(* ===== verification/ScheduleClaims.v ===== *)
(** Claims of scheduled tasks over time: while a claim is held no other can be made of
    its task; once another has taken the task the first is powerless; recovery ends
    exactly the executions whose claim is over. *)
From S2P Require Import Prelude Json Schedules ScheduleProps.
Open Scope Z_scope.

Section claims.
Context (next_after : string -> Z -> string -> result Z).
Notation exec := (exec_sop next_after).

(** [e] belongs to the claim. *)
Definition belongs (e : Execution.t) (id c o : string) : Prop :=
  Execution.task_id e = id /\ Execution.claim_id e = c /\ Execution.lease_owner e = o.

(** * A held claim *)

Definition claim_columns (t : ScheduledTask.t) : option string * option string * option Z :=
  (ScheduledTask.claim_id t, ScheduledTask.lease_owner t, ScheduledTask.lease_until t).

(** The task [id] is claimed until [until], and the claim has not ended. *)
Definition holds (d : sdb) (id c o : string) (until : Z) : Prop :=
  (exists t, row_at d id = Some t /\ claim_columns t = (Some c, Some o, Some until))
  /\ forall e, e ∈ executions d -> belongs e id c o -> Execution.status e = ExecutionStatus.RUNNING.

(** Operations that leave a held claim to its holder: clocks have not passed the
    lease, edits write back the claim columns they read, the task is not deleted, and
    nobody else completes its executions. *)
Definition respects (d : sdb) (id c o : string) (until : Z) (op : sop) : Prop :=
  match op with
  | SUpdate task _ => ScheduledTask.id task = id -> claim_columns task = (Some c, Some o, Some until)
  | SDelete i => i <> id
  | SClaimDue now _ _ _ | SRunNow _ now _ _ | SRecover now => now <= until
  | SStart e _ => belongs e id c o -> Execution.status e = ExecutionStatus.RUNNING
  | SComplete e _ =>
      ~ belongs e id c o
      /\ forall x, x ∈ executions d -> Execution.id x = Execution.id e -> ~ belongs x id c o
  | _ => True
  end.

Fixpoint all_respect (d : sdb) (id c o : string) (until : Z) (ops : list sop) : Prop :=
  match ops with
  | [] => True
  | op :: ops => respects d id c o until op /\ all_respect (exec d op) id c o until ops
  end.

Lemma update_tasks_holds cond set d id c o until :
  (forall t, cond t = true -> ScheduledTask.id (set t) = ScheduledTask.id t) ->
  (forall t, row_at d id = Some t -> cond t = true -> claim_columns (set t) = claim_columns t) ->
  holds d id c o until -> holds (update_tasks cond set d) id c o until.
Proof.
  intros Hid Hset [(t & Ht & Hc) He]. split; [|done]. rewrite row_at_update by done. rewrite Ht. cbn.
  eexists. split; [done|]. case_match; [|done]. by rewrite Hset.
Qed.

Lemma update_executions_holds cond set d id c o until :
  (forall e, cond e = true -> belongs (set e) id c o ->
     belongs e id c o /\ (Execution.status e = ExecutionStatus.RUNNING -> Execution.status (set e) = ExecutionStatus.RUNNING)
     \/ Execution.status (set e) = ExecutionStatus.RUNNING) ->
  holds d id c o until -> holds (update_executions cond set d) id c o until.
Proof.
  intros Hset [Ht He]. split; [done|]. cbn. intros x (e & -> & Hin)%list_elem_of_fmap Hb.
  case_match eqn:Hc; [|by apply He]. destruct (Hset e Hc Hb) as [[Hbe Hrun]|]; [|done]. auto.
Qed.

(** While a claim is held nothing is free: neither is it due nor has it ended. *)
Lemma held_not_free d id c o until t now :
  holds d id c o until -> row_at d id = Some t -> now <= until ->
  lease_free now t = false /\ lease_over now t = false /\ claim_ended d t = false.
Proof.
  intros [(t' & Ht' & Hc) He] Ht Hnow. rewrite Ht in Ht'. injection Ht' as <-.
  unfold claim_columns in Hc. injection Hc as Hc Ho Hu. unfold lease_free, lease_over. rewrite Hu.
  split; [apply Z.ltb_ge; lia|]. split; [apply Z.ltb_ge; lia|].
  unfold claim_ended. apply existsb_false. intros e Hin. rewrite !andb_false_iff, negb_false_iff, !bool_decide_eq_false, bool_decide_eq_true.
  rewrite Hc, Ho. destruct (decide (belongs e id c o)) as [Hb|Hb]; [right; by apply He|].
  left. apply row_at_id in Ht. destruct (decide (Execution.task_id e = ScheduledTask.id t)) as [Hid|]; [|by left; left].
  destruct (decide (Some c = Some (Execution.claim_id e))) as [[= Hce]|]; [|by left; right].
  right. intros [= Hoe]. apply Hb. split; [congruence|]. by split.
Qed.

Lemma claim_loop_executions d rows now lease ids :
  executions (claim_loop next_after d rows now lease ids).1 = executions d.
Proof.
  revert d ids. induction rows as [|t rows IH]; intros d [|i ids]; cbn [claim_loop]; try done.
  destruct (next_after _ _ _); [|done]. cbn. by rewrite IH.
Qed.

Lemma claim_loop_other d rows now lease ids id :
  id ∉ map ScheduledTask.id rows -> row_at (claim_loop next_after d rows now lease ids).1 id = row_at d id.
Proof.
  revert d ids. induction rows as [|t rows IH]; intros d [|i ids] Hid; cbn [claim_loop]; try done.
  apply not_elem_of_cons in Hid as [Hne Hid]. destruct (next_after _ _ _); [|done]. cbn. rewrite IH by done.
  rewrite row_at_update by done. destruct (row_at d id) as [x|] eqn:Hx; [|done]. cbn.
  unfold with_id. rewrite bool_decide_eq_false_2; [done|]. by rewrite (row_at_id _ _ _ Hx).
Qed.

Lemma held_not_due d id c o until now limit :
  sdb_ok d -> holds d id c o until -> now <= until -> id ∉ map ScheduledTask.id (due_rows d now limit).
Proof.
  intros Hd Hh Hnow (t & -> & Ht)%list_elem_of_fmap. apply due_rows_elem in Ht as [Hin Hdue].
  pose proof (in_row_at _ _ Hd Hin) as Hr. destruct (held_not_free _ _ _ _ _ _ _ Hh Hr Hnow) as [Hf _].
  unfold due_now in Hdue. by rewrite Hf, andb_false_r in Hdue.
Qed.

Lemma held_not_claimable d id c o until now t :
  holds d id c o until -> row_at d id = Some t -> now <= until -> claimable_now d now t = false.
Proof.
  intros Hh Ht Hnow. destruct (held_not_free _ _ _ _ _ _ _ Hh Ht Hnow) as (Hf & _ & He).
  unfold claimable_now. by rewrite Hf, He, andb_false_r.
Qed.

Lemma row_at_app d x id t : row_at d id = Some t -> row_at (d <| scheduled_tasks := scheduled_tasks d ++ [x] |>) id = Some t.
Proof. unfold row_at. cbn. intros H. induction (scheduled_tasks d) as [|y l IH]; cbn in *; [done|]. by case_match; auto. Qed.

Lemma row_at_filter d (keep : ScheduledTask.t -> bool) id :
  (forall t, with_id id t = true -> keep t = true) ->
  row_at (d <| scheduled_tasks := List.filter keep (scheduled_tasks d) |>) id = row_at d id.
Proof.
  intros H. unfold row_at. cbn. induction (scheduled_tasks d) as [|t l IH]; cbn; [done|].
  destruct (with_id id t) eqn:Hw; [rewrite (H _ Hw); cbn; by rewrite Hw|].
  case_match; cbn; [by rewrite Hw|done].
Qed.

Lemma migrate_row_columns t :
  ScheduledTask.id (migrate_row t) = ScheduledTask.id t /\ claim_columns (migrate_row t) = claim_columns t.
Proof.
  unfold migrate_row. destruct (normalize_origin_platform (ScheduledTask.origin t)) as [a b].
  destruct (normalize_origin_platform _) as [a' b']. by case_match.
Qed.
(* ===== verification/Repr.v ===== *)
(** Python's view of a JSON value: its truth value, [str] and [repr], and how sqlite3
    binds it as a parameter compared with a [TEXT] column. *)
From S2P Require Import Prelude Json.
From Stdlib Require Import Ascii.
From stdpp Require Import pretty.
Open Scope Z_scope.

(** [bool(v)] *)
Definition truthy_json (v : json) : bool :=
  match v with
  | JNull => false
  | JBool b => b
  | JInt n => negb (n =? 0)
  | JStr s => truthy_str s
  | JArr l => match l with [] => false | _ => true end
  | JObj l => match l with [] => false | _ => true end
  end.

(** [a or b] *)
Definition json_or (a b : json) : json := if truthy_json a then a else b.

(** [isinstance(v, str)] and the text, if so. *)
Definition as_str (v : json) : option string := match v with JStr s => Some s | _ => None end.

(** * [repr] of a string

    Single quotes, unless the text holds a single quote and no double one.  Control
    characters, and of the Latin-1 ones 127 to 160 and 173, are escaped. *)
Definition APOSTROPHE : ascii := "039".

Definition hex_escape (c : ascii) : string :=
  let n := Ascii.nat_of_ascii c in
  "\x" +:+ String (hex_digit (n / 16)) (String (hex_digit (n mod 16)) "").

Definition repr_char (quote c : ascii) : string :=
  let n := Ascii.nat_of_ascii c in
  if bool_decide (c = quote) || bool_decide (c = "\"%char) then String "\" (String c "")
  else if (n =? 9)%nat then "\t" else if (n =? 10)%nat then "\n" else if (n =? 13)%nat then "\r"
  else if ((n <? 32) || ((127 <=? n) && (n <=? 160)) || (n =? 173))%nat then hex_escape c
  else String c "".

Fixpoint repr_chars (quote : ascii) (s : string) : string :=
  match s with EmptyString => "" | String c s => repr_char quote c +:+ repr_chars quote s end.

Definition repr_str (s : string) : string :=
  let quote := if bool_decide (APOSTROPHE ∈ chars s) && negb (bool_decide (QUOTE ∈ chars s)) then QUOTE else APOSTROPHE in
  String quote (repr_chars quote s +:+ String quote "").

(** * [repr] and [str] of a value *)

Fixpoint py_repr (v : json) : string :=
  match v with
  | JNull => "None"
  | JBool b => if b then "True" else "False"
  | JInt n => pretty n
  | JStr s => repr_str s
  | JArr [] => "[]"
  | JArr (v :: l) =>
      "[" +:+ (py_repr v +:+ (fix rest l := match l with
                                             | [] => "]"
                                             | v :: l => ", " +:+ (py_repr v +:+ rest l)
                                             end) l)
  | JObj [] => "{}"
  | JObj ((k, v) :: kvs) =>
      "{" +:+ (repr_str k +:+ (": " +:+ (py_repr v +:+
        (fix rest l := match l with
                       | [] => "}"
                       | (k, v) :: l => ", " +:+ (repr_str k +:+ (": " +:+ (py_repr v +:+ rest l)))
                       end) kvs)))
  end.

Definition py_str (v : json) : string := match v with JStr s => s | _ => py_repr v end.

(** The text a parameter equals in [column = ?] on a [TEXT] column: a number is
    compared as its text, [NULL] equals nothing, arrays and objects cannot be bound. *)
Definition bind_text (v : json) : result (option string) :=
  match v with
  | JNull => Return None
  | JBool b => Return (Some (if b then "1" else "0"))
  | JInt n => Return (Some (pretty n))
  | JStr s => Return (Some s)
  | JArr _ | JObj _ => Raise ProgrammingError
  end.
(* ===== verification/SessionProps.v ===== *)
(** The integrity of the store of sessions over time: which rows belong to which, under
    every operation of the store, of the registry of runs and of the migration; and what
    these operations make of the ledger of runs. *)
From stdpp Require Import gmap.
From S2P Require Import Prelude Schedules AgentRuns AgentRunProps SessionStore.
Open Scope Z_scope.

(** * Histories *)

Inductive store_op : Type :=
  | ECreate (s : Session.t)
  | ETitle (i title : string)
  | ELock (i : string) (enabled : list string) (slots : option dict) (now : Z)
  | EMetadata (i : string) (metadata : dict) (now : Z)
  | EAppend (current : option RunBinding) (now : Z) (i : string) (m : Message.t)
  | EAppendIf (current : option RunBinding) (now : Z) (i : string) (m : Message.t)
  | EAppendSummary (current : option RunBinding) (now : Z) (i : string) (m : Message.t)
  | EDropSummaries (current : option RunBinding) (now : Z) (i : string)
  | EMark (current : option RunBinding) (now : Z) (i : string) (ids : list string)
  | ECall (current : option RunBinding) (now : Z) (c : ToolCall.t)
  | EDropCall (call_id : string)
  | EState (current : option RunBinding) (now : Z) (s : TaskState.t)
  | ESummary (current : option RunBinding) (now : Z) (s : Summary.t)
  | EDelete (i : string)
  | EClone (source target : string) (ids : list string) (now : Z)
  | ERun (o : rop)
  | EMigrate.

(** A registration looks the session up in this database. *)
Definition on_store (d : database) (o : rop) : rop :=
  match o with
  | RRegister db f lease now =>
      RRegister (mkDatabase (taken d) (task_attempts db) (execution_session db) (member_session db)) f lease now
  | o => o
  end.
(* ===== verification/ScheduleRunProps.v ===== *)
(** What a claimed run does: every run ends, whatever happens while the agent works, and
    a message leaves the program only for an address that was checked and without a
    known secret. *)
From S2P Require Import Prelude Json Repr InformationFlow FlowProps GatewayStore Schedules ScheduleProps ScheduleClaims SessionStore ScheduleDelivery ScheduleRun.
From stdpp Require Import gmap.
Open Scope Z_scope.

(** * Completion *)

(** Who a claim is of, as the registry looks it up. *)
Definition holds_for (claim : Claim.t) (t : ScheduledTask.t) : bool :=
  holds_claim (ScheduledTask.id (Claim.task claim)) (Claim.claim_id claim) (Claim.lease_owner claim) t.

(** An execution of the claim. *)
Definition of_claim (claim : Claim.t) (e : Execution.t) : Prop :=
  Execution.task_id e = ScheduledTask.id (Claim.task claim) /\ Execution.claim_id e = Claim.claim_id claim
  /\ Execution.lease_owner e = Claim.lease_owner claim.

(** The execution [i] has ended with [status] and no row of the claim has a lease. *)
Definition ended (d : sdb) (claim : Claim.t) (i : string) (status : ExecutionStatus.t) (now : Z) : Prop :=
  (exists e, e ∈ executions d /\ Execution.id e = i /\ Execution.status e = status /\ Execution.completed_at e = Some now)
  /\ forall t, t ∈ scheduled_tasks d -> holds_for claim t = true -> ScheduledTask.lease_until t = None.

Lemma completed_ends d claim e now later :
  of_claim claim e -> Execution.completed_at e = Some now -> (record_execution_completed d e later).2 = true ->
  ended (record_execution_completed d e later).1 claim (Execution.id e) (Execution.status e) now.
Proof.
  intros (Ht & Hc & Ho) Hat. unfold record_execution_completed. rewrite rowcount_pos.
  destruct (existsb (same_execution d e) (executions d)) eqn:Hex; [|done]. intros _. cbn.
  rewrite Ht, Hc, Ho. fold (holds_for claim). apply existsb_exists in Hex as (x & Hx%list_elem_of_In & Hs).
  pose proof Hs as [Hid%bool_decide_eq_true Hh]%andb_true_iff. split.
  - eexists. split; [apply list_elem_of_fmap; exists x; split; [reflexivity|exact Hx]|]. by rewrite Hs.
  - intros t' (t & -> & _)%list_elem_of_fmap. unfold holds_for.
    destruct (holds_claim _ _ _ t) eqn:Hht; [done|by rewrite Hht].
Qed.

(** A completion that is refused changes nothing, and then either the execution is gone
    or the claim is not held. *)
Lemma refused_completion d claim e later :
  of_claim claim e -> (record_execution_completed d e later).2 = false ->
  (record_execution_completed d e later).1 = d
  /\ ~ ((exists x, x ∈ executions d /\ Execution.id x = Execution.id e)
        /\ exists t, t ∈ scheduled_tasks d /\ holds_for claim t = true).
Proof.
  intros (Ht & Hc & Ho). unfold record_execution_completed. rewrite rowcount_pos.
  destruct (existsb _ _) eqn:Hs; [done|]. intros _. cbn. split; [by apply update_none_executions|].
  intros [(x & Hx & Hxi) (t & Htin & Hh)]. rewrite existsb_false in Hs. specialize (Hs x Hx). unfold same_execution in Hs.
  rewrite (bool_decide_eq_true_2 _ Hxi), Ht, Hc, Ho in Hs. cbn in Hs. rewrite existsb_false in Hs.
  specialize (Hs t Htin). unfold holds_for in Hh. congruence.
Qed.

(** The executions that can be completed: the claim is held and the execution is there. *)
Lemma completes d claim e later t :
  of_claim claim e -> e ∈ executions d -> t ∈ scheduled_tasks d -> holds_for claim t = true ->
  forall e', of_claim claim e' -> Execution.id e' = Execution.id e -> (record_execution_completed d e' later).2 = true.
Proof.
  intros _ He Ht Hh e' (Ht' & Hc' & Ho') Hid. unfold record_execution_completed. rewrite rowcount_pos.
  replace (existsb _ _) with true; [done|]. symmetry. apply existsb_exists. exists e.
  split; [by apply list_elem_of_In|]. unfold same_execution. rewrite bool_decide_eq_true_2 by done. cbn.
  apply existsb_exists. exists t. split; [by apply list_elem_of_In|]. by rewrite Ht', Hc', Ho'.
Qed.

(** * Every run ends *)

Lemma run_executor_ends timeout chat task :
  ar_status (run_executor timeout chat task) <> ExecutionStatus.RUNNING.
Proof.
  unfold run_executor, executor_run. destruct (scan _); [done|]. destruct (chat task) as [a|[]]; try done. by case_bool_decide.
Qed.

Section runs.
Context (w : run_wiring).

(** How far the executions have come, and who has which task leased. *)
Definition progress (d : sdb) :=
  (map (fun e => (Execution.id e, Execution.status e, Execution.completed_at e)) (executions d),
   map (fun t => (ScheduledTask.id t, ScheduledTask.claim_id t, ScheduledTask.lease_owner t, ScheduledTask.lease_until t))
     (scheduled_tasks d)).

Lemma update_tasks_progress cond set d :
  (forall t, ScheduledTask.id (set t) = ScheduledTask.id t /\ ScheduledTask.claim_id (set t) = ScheduledTask.claim_id t
     /\ ScheduledTask.lease_owner (set t) = ScheduledTask.lease_owner t
     /\ ScheduledTask.lease_until (set t) = ScheduledTask.lease_until t) ->
  progress (update_tasks cond set d) = progress d.
Proof.
  intros H. unfold progress, update_tasks. cbn. f_equal. rewrite map_map. apply map_ext. intros t.
  destruct (cond t); [|done]. by destruct (H t) as (-> & -> & -> & ->).
Qed.

(** Neither the record of a delivery nor an unread mark ends or leases anything. *)
Lemma delivery_progress d e later : progress (record_delivery_result d e later).1 = progress d.
Proof.
  unfold record_delivery_result. set (d1 := update_executions _ _ d).
  assert (H1 : progress d1 = progress d).
  { unfold progress, d1, update_executions. cbn. f_equal. rewrite map_map. apply map_ext. intros x. by case_match. }
  case_match; cbn [fst]; [|exact H1]. rewrite <- H1. by apply update_tasks_progress.
Qed.

Lemma deliver_and_record_progress d claim e r i :
  progress (db_schedules (deliver_and_record w d claim e r i).1.1) = progress (db_schedules (in_during_delivery i d)).
Proof.
  unfold deliver_and_record. destruct (deliver_result w d (Claim.task claim) (content_of r)) as [sent res]. cbn [fst].
  case_match; unfold on_schedules; cbn; [unfold mark_dashboard_unread; cbn; rewrite update_tasks_progress by done|];
    by rewrite delivery_progress.
Qed.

▬▬▬

Task statement - All lines of the records containing "JInt" should be shown.

Completed task -
  | JInt n => negb (n =? 0)
  | JInt n => pretty n
  | JInt n => Return (Some (pretty n))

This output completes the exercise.